He was sick about it and got a late spring nuc to replace the bees so I went up to the farm and installed them. I took apart the dead hive and felt just ill to see the thousands of dead bees inside the hive on the screened bottom board:
Oh, no. I didn't bring a deep with me and I couldn't remember what had happened to the deep I had up in the mountains for one of the two hives I had last year. Perhaps I had taken it back to Atlanta. If I were lucky, maybe it would be in the basement in my house in Rabun county, but I didn't remember exactly storing it there. Although as I thought about it, I began to convince myself that of course it would be in the mountain house basement.

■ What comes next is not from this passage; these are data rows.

(** * Street Art Fashion API (main.py): a shallow embedding and its properties

    The handlers of [main.py] are embedded as functions in a state-and-
    exception monad over a [World] (the module-level [db] handle and the
    process environment).  Python values stored in documents are an inductive
    type [pyval]; documents are finite maps from field names to values. *)

From Stdlib Require Import ZArith NArith List Bool Lia.
From Stdlib Require Import Strings.String Strings.Ascii DecimalString HexString.
From Stdlib Require Import Floats.SpecFloat.
From stdpp Require Import base option list gmap strings.

Local Open Scope Z_scope.
Local Open Scope string_scope.
Local Open Scope list_scope.

(** ** Python values *)

(** A Python [float] is an IEEE 754 binary64 number. *)
Definition prec : Z := 53.
Definition emax : Z := 1024.
Abbreviation float := spec_float.

Definition float_zero : float := S754_zero false.

(** [float(n)] for an [int]: round to nearest even, [OverflowError]
    ([None]) when the result does not fit a binary64. *)
Definition float_of_int (n : Z) : option float :=
  match binary_normalize prec emax n 0 false with
  | S754_infinity _ => None
  | f => Some f
  end.

(** [x >= 0] and [x < 0] on floats; both are [False] on NaN. *)
Definition float_ge0 (x : float) : bool := SFleb float_zero x.
Definition float_lt0 (x : float) : bool := SFltb x float_zero.

(** [math.isfinite(x)]: neither NaN nor an infinity, the floats that JSON
    can write. *)
Definition float_is_finite (x : float) : bool :=
  match x with
  | S754_zero _ | S754_finite _ _ _ => true
  | S754_infinity _ | S754_nan => false
  end.

(** The values a BSON document or a JSON body can hold, as far as the
    handlers look at them. An [ObjectId] is the number its bytes write. *)
#[warnings="-register-all"]
Inductive pyval : Type :=
| PNone
| PBool (b : bool)
| PInt (n : Z)
| PFloat (x : float)
| PStr (s : string)
| PList (l : list pyval)
| PDict (kvs : list (string * pyval))
| PObjectId (oid : N).

Abbreviation document := (gmap string pyval).

(** [bool(v)]: Python truthiness. *)
Definition py_bool (v : pyval) : bool :=
  match v with
  | PNone => false
  | PBool b => b
  | PInt n => negb (n =? 0)%Z
  | PFloat x => negb (SFeqb x float_zero)
  | PStr s => negb (String.eqb s EmptyString)
  | PList l => match l with [] => false | _ => true end
  | PDict kvs => match kvs with [] => false | _ => true end
  | PObjectId _ => true
  end.

(** [a or b]. *)
Definition py_or (a b : pyval) : pyval := if py_bool a then a else b.

(** [doc.get(key)] and [doc.get(key, default)]. *)
Definition dict_get (doc : document) (key : string) : pyval :=
  default PNone (doc !! key).
Definition dict_get_default (doc : document) (key : string) (dflt : pyval) : pyval :=
  default dflt (doc !! key).

(** [s[:n]] on a [str]: strings are UTF-8 byte sequences here, a slice
    counts code points, so continuation bytes (10xxxxxx) follow their lead
    byte without being counted. *)
Definition is_continuation (c : ascii) : bool :=
  let n := N_of_ascii c in (128 <=? n)%N && (n <? 192)%N.

Fixpoint str_prefix (n : nat) (s : string) : string :=
  match s with
  | EmptyString => EmptyString
  | String c rest =>
      if is_continuation c then String c (str_prefix n rest)
      else match n with
           | O => EmptyString
           | S n' => String c (str_prefix n' rest)
           end
  end.

(** ** Exceptions *)

Inductive exn : Type :=
| TypeError
| ValueError
| OverflowError
| AttributeError
| ValidationError (model : string)      (* pydantic *)
| InvalidId                             (* bson *)
| PyMongoError (msg : string)           (* a driver call made by main.py failed *)
| StoreUnavailable                      (* database.py: no connection *)
| StoreReadError (msg : string)         (* database.py: read failed *)
| StoreWriteError (msg : string)        (* database.py: write failed *)
| HTTPException (status_code : Z) (detail : string).

(** ** What main.py imports and does not define

    The text of Python's and the libraries' conversions, and the model class
    [schemas.Product], are not in main.py; the development holds for every
    choice of them. *)
Class Runtime : Type := {
  (** [float(s)] for a [str]; [None] is [ValueError]. *)
  float_of_str : string -> option float;
  (** [repr] of a float and of a str. *)
  repr_float : float -> string;
  repr_str : string -> string;
  (** [str(e)] for an exception. *)
  str_exn : exn -> string;
  (** [str(oid)] and [ObjectId(s)] of bson; [None] is [InvalidId]. *)
  str_oid : N -> string;
  parse_oid : string -> option N;
  parse_str_oid : forall n, parse_oid (str_oid n) = Some n;
  (** [schemas.Product(title=, description=, price=, category=, in_stock=)]:
      the validation error it raises, if any. *)
  ProductSchema : string -> option string -> float -> string -> bool -> option exn;
}.

(** ** State and exceptions

    A computation reads and writes a state and either returns or raises.
    Writes made before an exception is raised stay. *)
Definition M (S A : Type) : Type := S -> (exn + A) * S.

Definition ret {S A} (a : A) : M S A := fun s => (inr a, s).
Definition raise {S A} (e : exn) : M S A := fun s => (inl e, s).
Definition bind {S A B} (m : M S A) (k : A -> M S B) : M S B :=
  fun s => match m s with
           | (inl e, s') => (inl e, s')
           | (inr a, s') => k a s'
           end.
(** [try: body / except Exception as e: handler e]. *)
Definition try_except {S A} (body : M S A) (handler : exn -> M S A) : M S A :=
  fun s => match body s with
           | (inl e, s') => handler e s'
           | (inr a, s') => (inr a, s')
           end.
Definition get_state {S} : M S S := fun s => (inr s, s).
Definition modify {S} (f : S -> S) : M S unit := fun s => (inr tt, f s).
(** A pure computation that may raise. *)
Definition lift {S A} (r : exn + A) : M S A := fun s => (r, s).

Declare Scope py_scope.
Delimit Scope py_scope with py.
Notation "'let*' x := m 'in' k" := (bind m (fun x => k))
  (at level 10, x name, m at level 100, k at level 200) : py_scope.
Notation "m ;; k" := (bind m (fun _ => k))
  (at level 100, k at level 200, right associativity) : py_scope.
Local Open Scope py_scope.

(** [for x in xs: body x]. *)
Fixpoint for_each {S A} (xs : list A) (body : A -> M S unit) : M S unit :=
  match xs with
  | [] => ret tt
  | x :: rest => body x ;; for_each rest body
  end.

(** [[f(x) for x in xs]] for a pure [f] that may raise. *)
Fixpoint list_comp {A B} (f : A -> exn + B) (xs : list A) : exn + list B :=
  match xs with
  | [] => inr []
  | x :: rest =>
      match f x with
      | inl e => inl e
      | inr y => match list_comp f rest with
                 | inl e => inl e
                 | inr ys => inr (y :: ys)
                 end
      end
  end.

(** ** The document store

    [db] of database.py is a pymongo [Database] or [None]. A database holds
    its collections (documents in the store's natural order) and a schedule
    of the outcomes of the server round trips to come: [Some msg] makes the
    next round trip fail with that message, [None] or an exhausted schedule
    lets it through. *)
Record Database : Type := {
  name : option string;                       (* [db.name], if the handle has one *)
  colls : gmap string (list document);
  faults : list (option string);
}.

Record World : Type := {
  db : option Database;
  environ : gmap string string;               (* [os.environ] *)
}.

Definition set_db (d : Database) (w : World) : World :=
  {| db := Some d; environ := environ w |}.

(** [db[coll]]: a collection that was never written to is empty. *)
Definition collection (d : Database) (coll : string) : list document :=
  default [] (colls d !! coll).

(** One server round trip: consume the head of the schedule. *)
Definition after_round_trip (d : Database) : Database :=
  {| name := name d; colls := colls d; faults := tl (faults d) |}.
Definition round_trip (d : Database) : option string * Database :=
  (hd None (faults d), after_round_trip d).

(** The largest [ObjectId] in a collection, for generating a new one. *)
Definition doc_oid (doc : document) : N :=
  match doc !! "_id" with
  | Some (PObjectId n) => n
  | _ => 0%N
  end.
Definition max_oid (docs : list document) : N :=
  foldr (fun doc m => N.max (doc_oid doc) m) 0%N docs.
Definition fresh_oid (docs : list document) : N := N.succ (max_oid docs).

(** pymongo, as main.py calls it on a database that is not [None]. *)
Definition count_documents (coll : string) (d : Database) : (exn + Z) * Database :=
  match round_trip d with
  | (Some msg, d') => (inl (PyMongoError msg), d')
  | (None, d') => (inr (Z.of_nat (length (collection d' coll))), d')
  end.

Definition has_oid (oid : N) (doc : document) : bool :=
  match doc !! "_id" with
  | Some (PObjectId n) => (n =? oid)%N
  | _ => false
  end.

(** [db[coll].find_one({"_id": oid})]: the document or [None]. *)
Definition find_one (coll : string) (oid : N) (d : Database)
  : (exn + option document) * Database :=
  match round_trip d with
  | (Some msg, d') => (inl (PyMongoError msg), d')
  | (None, d') => (inr (List.find (has_oid oid) (collection d' coll)), d')
  end.

Definition list_collection_names (d : Database) : (exn + list string) * Database :=
  match round_trip d with
  | (Some msg, d') => (inl (PyMongoError msg), d')
  | (None, d') => (inr (map fst (map_to_list (colls d'))), d')
  end.

(** Store one document under a newly generated identifier. *)
Definition insert_one (coll : string) (doc : document) (d : Database) : N * Database :=
  let docs := collection d coll in
  let oid := fresh_oid docs in
  (oid, {| name := name d;
           colls := <[coll := docs ++ [<["_id" := PObjectId oid]> doc]]> (colls d);
           faults := faults d |}).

Then I decided that it wasn't there and that I had taken it home to Atlanta. Worried about this and unable to listen to my book on tape for the thoughts in my head, I called Julia to confer about what I might do. Suppose I didn't have a deep? There were two hives up at the farm last year and I had left a two box medium hive and a three box medium hive which was the one that survived the winter (then killed by Roundup).
We talked about maybe I could put two medium boxes (empty) one on top of the other and put the deep frames in the top of the two boxes. The bees would build comb extending from the bottom of the deep frames into the remaining about 3 inches but that would be OK. So that was what I decided to do...make a make-shift Warre hive.
I stopped at the mountain house and sure enough, no deep hive in the basement. I arrived at Robin's farm about noon. I stopped by the barn where I had left a box and lo and behold, it was the deep from last year.
I installed the hive into the deep and put two medium boxes on top of that with some drawn comb in each one.
This hive will collect honey to make it through the winter but we will not harvest from it. The sourwood hasn't started blooming yet in N Georgia (although it may have begun about now) and they can gather nectar from it for the winter.
Cross your fingers that this hive survives and thrives!